_Goal of the exercise:_ Report how many lines in the entries below hold the word "Some". Your answer is that number alone.

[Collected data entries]
[Start of Attachment]

Lemma split_spaces_r (sep : char) (s ws : str) :
  is_space sep = false ->
  forallb is_space ws = true ->
  split sep (s ++ ws) = app_last (split sep s) ws.
Proof.
  intros Hsep H. induction s as [|c s IH]; simpl.
  - rewrite <- (app_nil_r ws) at 1. rewrite split_spaces_l; auto.
    simpl. now rewrite app_nil_r.
  - rewrite IH. destruct (c =? sep).
    + destruct (split sep s) as [|h t] eqn:S; [|reflexivity].
      now apply split_nonempty in S.
    + destruct (split sep s) as [|h [|h' t]] eqn:S; try reflexivity.
      now apply split_nonempty in S.
Qed.

Lemma map_strip_app_last (l : list str) (ws : str) :
  forallb is_space ws = true ->
  map strip (app_last l ws) = map strip l.
Proof.
  intros H. induction l as [|h [|h' t] IH]; simpl in *.
  - reflexivity.
  - now rewrite strip_spaces_r.
  - now rewrite IH.
Qed.

Lemma is_space_comma : is_space comma = false.
Proof. reflexivity. Qed.

(** Stripping the whole line first changes nothing once every entry is
    stripped. *)
Lemma map_strip_split_strip (line : str) :
  map strip (split comma (strip line)) = map strip (split comma line).
Proof.
  destruct (lstrip_split line) as (ws1 & E1 & H1).
  destruct (rstrip_split (lstrip line)) as (ws2 & E2 & H2).
  fold (strip line) in E2.
  rewrite E1 at 2. rewrite E2.
  rewrite split_spaces_l by (auto using is_space_comma).
  rewrite split_spaces_r by (auto using is_space_comma).
  rewrite <- (map_strip_app_last (split comma (strip line)) ws2 H2).
  destruct (app_last (split comma (strip line)) ws2) as [|h t];
    [reflexivity|].
  simpl. now rewrite strip_spaces_l.
Qed.

Lemma map_strip_filter (l : list str) :
  map strip (filter (fun k => nonempty (strip k)) l)
  = filter nonempty (map strip l).
Proof.
  induction l as [|h t IH]; simpl; [reflexivity|].
  destruct (nonempty (strip h)); simpl; now rewrite IH.
Qed.

(** C8.  The input [a, b ,,c] gives the keys a, b, c in that order; and
    for every input the function returns what the words of the
    specification describe: the input split on commas, each entry
    stripped, the empty ones discarded, the order kept. *)
Theorem api_keys_split_strip_discard :
  ask_for_api_keys (py "a, b ,,c") = [py "a"; py "b"; py "c"]
  /\ forall line, ask_for_api_keys line = split_strip_discard line.
Proof.
  split; [vm_compute; reflexivity|].
  intros line. unfold ask_for_api_keys, split_strip_discard.
  rewrite map_strip_filter, map_strip_split_strip.
  destruct (strip line) as [|c v] eqn:E; simpl.
  - rewrite <- map_strip_split_strip, E. reflexivity.
  - now destruct (filter nonempty (map strip (split comma line))).
Qed.

(** ** json.loads never runs out of fuel *)

Lemma skip_ws_length (s : str) :
  (List.length (skip_ws s) <= List.length s)%nat.
Proof.
  induction s as [|c s IH]; simpl; [lia|].
  destruct (is_json_ws c); simpl; lia.
Qed.

Lemma span_length (p : char -> bool) (s : str) :
  (List.length (snd (span p s)) <= List.length s)%nat.
Proof.
  induction s as [|c s IH]; simpl; [lia|].
  destruct (p c); simpl; [|lia].
  destruct (span p s); simpl in *. lia.
Qed.

Lemma scanstring_length (n : nat) :
  forall s acc v r,
    (List.length s <= n)%nat ->
    scanstring s acc = Ok (v, r) ->
    (List.length r < List.length s)%nat.
Proof.
  induction n as [|n IH]; intros s acc v r Hn H.
  - destruct s; [discriminate|simpl in Hn; lia].
  - destruct s as [|c s]; [discriminate|].
    simpl in Hn. cbn [scanstring] in H.
    destruct (c =? dquote).
    { injection H as _ <-. simpl. lia. }
    destruct (c =? backslash).
    2:{ destruct (c <? 32); [discriminate|].
        apply IH in H; simpl; lia. }
    destruct s as [|esc r1]; [discriminate|].
    destruct (esc =? 117).
    2:{ destruct (backslash_escape esc); [|discriminate].
        apply IH in H; simpl in *; lia. }
    destruct r1 as [|h1 [|h2 [|h3 [|h4 r2]]]]; try discriminate.
    destruct (hex4 h1 h2 h3 h4) as [uni|]; [|discriminate].
    simpl in Hn.
    assert (Hplain : forall a, scanstring r2 a = Ok (v, r) ->
              (List.length r < List.length r2)%nat)
      by (intros a Ha; apply IH in Ha; lia).
    destruct (is_high_surrogate uni); [|apply Hplain in H; simpl; lia].
    destruct r2 as [|b [|u r2']]; try (apply Hplain in H; simpl in *; lia).
    destruct ((b =? backslash) && (u =? 117));
      [|apply Hplain in H; simpl in *; lia].
    destruct r2' as [|k1 [|k2 [|k3 [|k4 r3]]]]; try discriminate.
    destruct (hex4 k1 k2 k3 k4) as [uni2|]; [|discriminate].
    destruct (is_low_surrogate uni2);
      [|apply Hplain in H; simpl in *; lia].
    apply IH in H; simpl in *; lia.
Qed.

Lemma number_frac_length (s : str) :
  (List.length (snd (number_frac s)) <= List.length s)%nat.
Proof.
  unfold number_frac. destruct s as [|dot [|d r]]; try (simpl; lia).
  remember (d :: r) as dr eqn:E.
  pose proof (span_length is_digit dr) as H.
  destruct ((dot =? 46) && is_digit d); [|simpl; lia].
  destruct (span is_digit dr) as [fd s']. subst dr. simpl in *. lia.
Qed.

Lemma number_exp_length (s : str) :
  (List.length (snd (number_exp s)) <= List.length s)%nat.
Proof.
  unfold number_exp. destruct s as [|e r]; simpl; [lia|].
  destruct ((e =? 101) || (e =? 69)); simpl; [|lia].
  assert (H : forall r1, (List.length r1 <= List.length r)%nat ->
    (List.length
       (snd (let (ed, s') := span is_digit r1 in
             match ed with
             | [] => (None, e :: r)
             | _ :: _ =>
                 (Some (Z.of_N (digits_value ed)) : option Z, s')
             end)) <= S (List.length r))%nat).
  { intros r1 Hr. pose proof (span_length is_digit r1) as Hs.
    destruct (span is_digit r1) as [[|x ed] s']; simpl in *; lia. }
  destruct r as [|sg r']; simpl.
  - lia.
  - destruct (sg =? 45); [|destruct (sg =? 43)].
    + pose proof (span_length is_digit r') as Hs.
      destruct (span is_digit r') as [[|x ed] s']; simpl in *; lia.
    + pose proof (span_length is_digit r') as Hs.
      destruct (span is_digit r') as [[|x ed] s']; simpl in *; lia.
    + pose proof (span_length is_digit (sg :: r')) as Hs.
      destruct (span is_digit (sg :: r')) as [[|x ed] s']; simpl in *; lia.
Qed.

Lemma number_tail_length (I : interp) (neg : bool) (intd s : str)
  (v : value) (r : str) :
  number_tail I neg intd s = Ok (v, r) ->
  (List.length r <= List.length s)%nat.
Proof.
  unfold number_tail.
  pose proof (number_frac_length s) as H1.
  destruct (number_frac s) as [frac s1]. simpl in H1.
  pose proof (number_exp_length s1) as H2.
  destruct (number_exp s1) as [ex s2]. simpl in H2.
  destruct frac, ex; try (intros [= _ <-]; lia).
  destruct (_ && _); [discriminate|]. intros [= _ <-]. lia.
Qed.

Lemma match_number_length (I : interp) (s : str) (v : value) (r : str) :
  match_number I s = Ok (v, r) -> (List.length r <= List.length s)%nat.
Proof.
  unfold match_number.
  assert (H : forall neg s1, (List.length s1 <= List.length s)%nat ->
    match s1 with
    | [] => Raise JSONDecodeError
    | c :: r0 =>
        if (49 <=? c) && (c <=? 57)
        then let (ds, s2) := span is_digit r0 in
             number_tail I neg (c :: ds) s2
        else if c =? 48 then number_tail I neg [c] r0
             else Raise JSONDecodeError
    end = Ok (v, r) -> (List.length r <= List.length s)%nat).
  { intros neg [|c r0] Hl; [discriminate|]. simpl in Hl.
    destruct ((49 <=? c) && (c <=? 57)).
    - pose proof (span_length is_digit r0) as Hs.
      destruct (span is_digit r0) as [ds s2]. simpl in Hs.
      intros E. apply number_tail_length in E. lia.
    - destruct (c =? 48); [|discriminate].
      intros E. apply number_tail_length in E. lia. }
  destruct s as [|c r0]; [discriminate|].
  destruct (c =? 45).
  - apply (H true r0). simpl. lia.
  - apply (H false (c :: r0)). lia.
Qed.

Lemma scan_constant_length (s : str) (v : value) (r : str) :
  scan_constant s = Some (v, r) -> (List.length r <= List.length s)%nat.
Proof.
  unfold scan_constant.
  repeat match goal with
  | |- context [lit_match ?l s] =>
      let E := fresh "E" in
      destruct (lit_match l s) eqn:E;
      [apply lit_match_inv in E; intros [= _ <-]; subst s;
       rewrite length_app; lia|]
  end.
  discriminate.
Qed.

Lemma ended_raise (e : exn) (s : str) : ended_within (Some (Raise e)) s.
Proof. split; [discriminate|]. intros v r H. discriminate. Qed.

[End of Attachment]

_Answer space:_ 3